The Golden State may not be the one you generally associate with oil and natural gas. I too think of Hollywood and the movie "Vertigo" before oil ever crosses my mind.
But they do have energy production. California is the third oil-producing state in the country (don't worry, Texas is still number 1), and as such they've seen plenty of drilling and now the state's first fracking legislation is moving through the state legislature.
Just days after the EPA announced oil and natural gas well air pollution rules that, it seems, heeded industry lobbyists pressure to allow for delays, California's legislation has loop holes opening up in it, according to the LA Times.
The legislation, which would require fracking companies to disclose the chemicals used in the hydarulic fracturing process, stalled last year due to industry objections. The bill has now been altered to allow companies to disclose what they're using to frack wells with, but to keep some things back as "proprietary information."
Meanwhile, another bit of legislation requiring companies to notify people personally when there will be fracking in their neighborhood is also moving forward. Industry people are much less inclined to be for this legislation - they say the other one covers everything the public needs to know.

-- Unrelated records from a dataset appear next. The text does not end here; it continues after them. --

(* ===== verification/FirewallFacts.v ===== *)
(** * The privacy filter implements its policy

    [returns m c Q]: the monadic code [m] returns from connection [c] with a result
    and a connection that satisfy [Q]; [good] is the invariant the deciders keep
    until one of them decides. *)

From S2P Require Import Prelude GoStrings GoText GoNet NetUtils Reference Entity EntityFacts Endpoints.
From S2P Require Import EndpointMatch Profile ProfileFacts Connection Firewall EntityView FirewallPolicy.

(** ** Reasoning about the monad *)
Definition returns {A} (m : M A) (c : Connection) (Q : A -> Connection -> Prop) : Prop :=
  exists a c', m c = Ret (a, c') /\ Q a c'.

Lemma returns_ret {A} (a : A) c Q : Q a c -> returns (mret a) c Q.
Proof. intros HQ. by exists a, c. Qed.
Lemma returns_bind {A B} (m : M A) (f : A -> M B) c Q :
  returns m c (fun a c' => returns (f a) c' Q) -> returns (m ≫= f) c Q.
Proof.
  intros (a & c' & Hm & b & c'' & Hf & HQ). exists b, c''. split; [|done].
  unfold mbind, M_bind. by rewrite Hm.
Qed.
Lemma returns_get c Q : Q c c -> returns get c Q.
Proof. intros HQ. by exists c, c. Qed.
Lemma returns_modify f c Q : Q tt (f c) -> returns (modify f) c Q.
Proof. intros HQ. by exists tt, (f c). Qed.
Lemma returns_deref {A} (o : option A) a c Q : o = Some a -> Q a c -> returns (deref o) c Q.
Proof. intros -> HQ. by exists a, c. Qed.
Lemma returns_call {A} (o : outcome str A) a c Q : o = Ret a -> Q a c -> returns (call o) c Q.
Proof. intros -> HQ. by exists a, c. Qed.
Lemma returns_mono {A} (m : M A) c (Q Q' : A -> Connection -> Prop) :
  returns m c Q -> (forall a c', Q a c' -> Q' a c') -> returns m c Q'.
Proof. intros (a & c' & Hm & HQ) HQQ. exists a, c'. auto. Qed.
(** After a failed update of the app's profile, the filter panics on DNS
    requests of the system resolver that reach the rules. *)
Theorem resolver_update_panics {IE : IntelEnv} {UT : UnicodeTables} {FE : FirewallEnv} g c p lp e first rest err :
  let F := factsOf g c p lp e in
  envOk -> inUse g c p lp e -> Type_ c = DNSRequest -> IsSystemResolver (Some p) = true ->
  layers lp = first :: rest -> outdated first = true -> Source first = SourceLocal ->
  fetchProfile (ID first) = inr err ->
  ownConnection F = false -> broadcastReply F = false -> networkAllows g F ->
  decideOnConnection g c = Panic.
Proof.
  intros F Henv Hu Ht Hs Hl Ho Hsrc Hf Hown Hrep (Hn1 & Hn2 & Hn3).
  assert (localProfile (fLayers F) = None) as Hlocal.
  { unfold F. rewrite factsOf_local. unfold updatedLP, NeedsUpdate. rewrite Hl. cbn [existsb]. rewrite Ho, orb_true_r.
    by eapply failed_update. }
  assert (dnsRequest F && sysResolver F = true) as Hres.
  { unfold F. by rewrite factsOf_resolver, Ht, Hs, bool_decide_true. }
  pose proof (inUse_ok _ _ _ _ _ Hu) as Hok. unfold decideOnConnection. apply returns_panic, returns_get.
  rewrite (iu_process _ _ _ _ _ Hu). change (ProcProfile (Some p)) with (profile p). rewrite (iu_profile _ _ _ _ _ Hu).
  apply returns_panic. eapply returns_mono; [by apply (updateProfile_ok g c p lp e F)|]. intros [] c1 [Hc1 He1].
  apply returns_panic. eapply returns_mono; [by eapply (prepareEntity_ok g c p lp e F)|]. intros [] c2 Hc2.
  clearbody F. unfold mbind, M_bind.
  match goal with |- match ?x with _ => _ end = _ => assert (x = Panic) as ->; [|done] end.
  apply (runDeciders_panic g F [checkPortmasterConnection g; checkIfBroadcastReply g; checkConnectionType g; checkConnectionScope g]
    [when (ownConnection F) VerdictAccept; when (broadcastReply F) VerdictAccept;
     (if blockedInbound g F then Some VerdictDrop else when (blockedP2P g F) VerdictBlock); blockedScope g F]); [|..|done].
  - destruct Henv. repeat first [apply Forall2_cons; split | apply Forall2_nil_2].
    + apply checkPortmasterConnection_ok.
    + by apply checkIfBroadcastReply_ok.
    + by apply checkConnectionType_ok.
    + by apply checkConnectionScope_ok.
  - by rewrite Hown, Hrep, Hn1, Hn2, Hn3.
  - intros c3 Hc3. by apply (rules_panic g F).
Qed.

(** ** Pre-authenticated ports *)
(** The protocol (8 bits) and port (16 bits) of a key. *)
Definition portOk (x : Z * Z) : Prop := 0 <= x.1 < 2 ^ 8 /\ 0 <= x.2 < 2 ^ 16.
Definition keyOf (x : Z * Z) : str := generateLocalPreAuthKey x.1 x.2.
Lemma keyOf_inj x y : portOk x -> portOk y -> keyOf x = keyOf y -> x = y.
Proof.
  destruct x as [p1 q1], y as [p2 q2]. intros [Hp1 Hq1] [Hp2 Hq2] E. cbn [fst snd] in *.
  assert (forall z, 0 <= z < 2 ^ 16 -> ":"%char ∉ Itoa z) as Hno.
  { intros z Hz Hin. apply Itoa_digits in Hin; [done|lia]. }
  unfold keyOf, generateLocalPreAuthKey in E. cbn [fst snd] in E.
  apply app_sep_inj in E as [E1 E2]; [|apply Hno; lia..].
  apply Itoa_inj in E1; [|lia..]. apply Itoa_inj in E2; [|lia..]. by subst.
Qed.

(** The set of keys against a set of pairs. *)
Definition represents (ports : gset str) (S : gset (Z * Z)) : Prop :=
  (forall x, x ∈ S -> portOk x) /\ ports = set_map keyOf S.
Inductive preOp := Permit (unused : option Z) (protocol : Z) | Consume (protocol port : Z).
Definition preOpOk (o : preOp) : Prop :=
  match o with
  | Permit (Some port) protocol | Consume protocol port => portOk (protocol, port)
  | Permit None protocol => True
  end.
(** An operation on the keys, and what it means: a permission is granted, or used
    up by the connection that has it. *)
Definition preExec (o : preOp) (ports : gset str) : Z * gset str :=
  match o with
  | Permit unused protocol => GetPermittedPort unused protocol ports
  | Consume protocol port => let '(ok, ports) := localPortIsPreAuthenticated protocol port ports in (Z.b2z ok, ports)
  end.
Definition preSpec (o : preOp) (S : gset (Z * Z)) : Z * gset (Z * Z) :=
  match o with
  | Permit None _ => (0, S)
  | Permit (Some port) protocol => (port, {[(protocol, port)]} ∪ S)
  | Consume protocol port => (Z.b2z (bool_decide ((protocol, port) ∈ S)), S ∖ {[(protocol, port)]})
  end.
Fixpoint runs {A} (exec : preOp -> A -> Z * A) (ops : list preOp) (s : A) : list Z * A :=
  match ops with
  | [] => ([], s)
  | o :: ops => let '(r, s) := exec o s in let '(rs, s) := runs exec ops s in (r :: rs, s)
  end.
Lemma preExec_refines o ports S : preOpOk o -> represents ports S ->
  (preExec o ports).1 = (preSpec o S).1 /\ represents (preExec o ports).2 (preSpec o S).2.
Proof.
  intros Ho [HS ->]. destruct o as [[port|] protocol|protocol port]; simpl.
  - split; [done|]. split; [set_solver|]. rewrite set_map_union_L, set_map_singleton_L. done.
  - done.
  - unfold localPortIsPreAuthenticated. change (generateLocalPreAuthKey protocol port) with (keyOf (protocol, port)).
    assert (keyOf (protocol, port) ∈ (set_map keyOf S : gset str) <-> (protocol, port) ∈ S) as Hin.
    { rewrite elem_of_map. split; [|by eauto]. intros (x & Hk & Hx). apply keyOf_inj in Hk; [by subst|done|by apply HS]. }
    case_bool_decide as H1; simpl.
    + rewrite bool_decide_true by (by apply Hin). split; [done|]. split; [set_solver|].
      apply set_eq. intros k. rewrite elem_of_difference, !elem_of_map, elem_of_singleton. split.
      * intros [(x & -> & Hx) Hne]. exists x. split; [done|]. apply elem_of_difference. split; [done|].
        rewrite elem_of_singleton. by intros ->.
      * intros (x & -> & Hx). apply elem_of_difference in Hx as [Hx Hne]. rewrite elem_of_singleton in Hne.
        split; [by eauto|]. intros Hk. apply Hne, keyOf_inj; [by apply HS|done|done].
    + assert ((protocol, port) ∉ S) as H2 by (by rewrite <- Hin). rewrite bool_decide_false by done.
      split; [done|]. split; [set_solver|]. f_equal. apply set_eq. intros x. set_solver.
Qed.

Last year, Texas passed a similar law to California's proposed disclosure regulation, and Colorado also has fracking disclosure on the books, both with the same sorts of loopholes.
Fracking has been around for a long time - as every industry insider will take the time to note - but advances in the technology have put it into use more than ever across the nation. It's interesting watching state and federal government begin to catch up with it, regulatory-wise.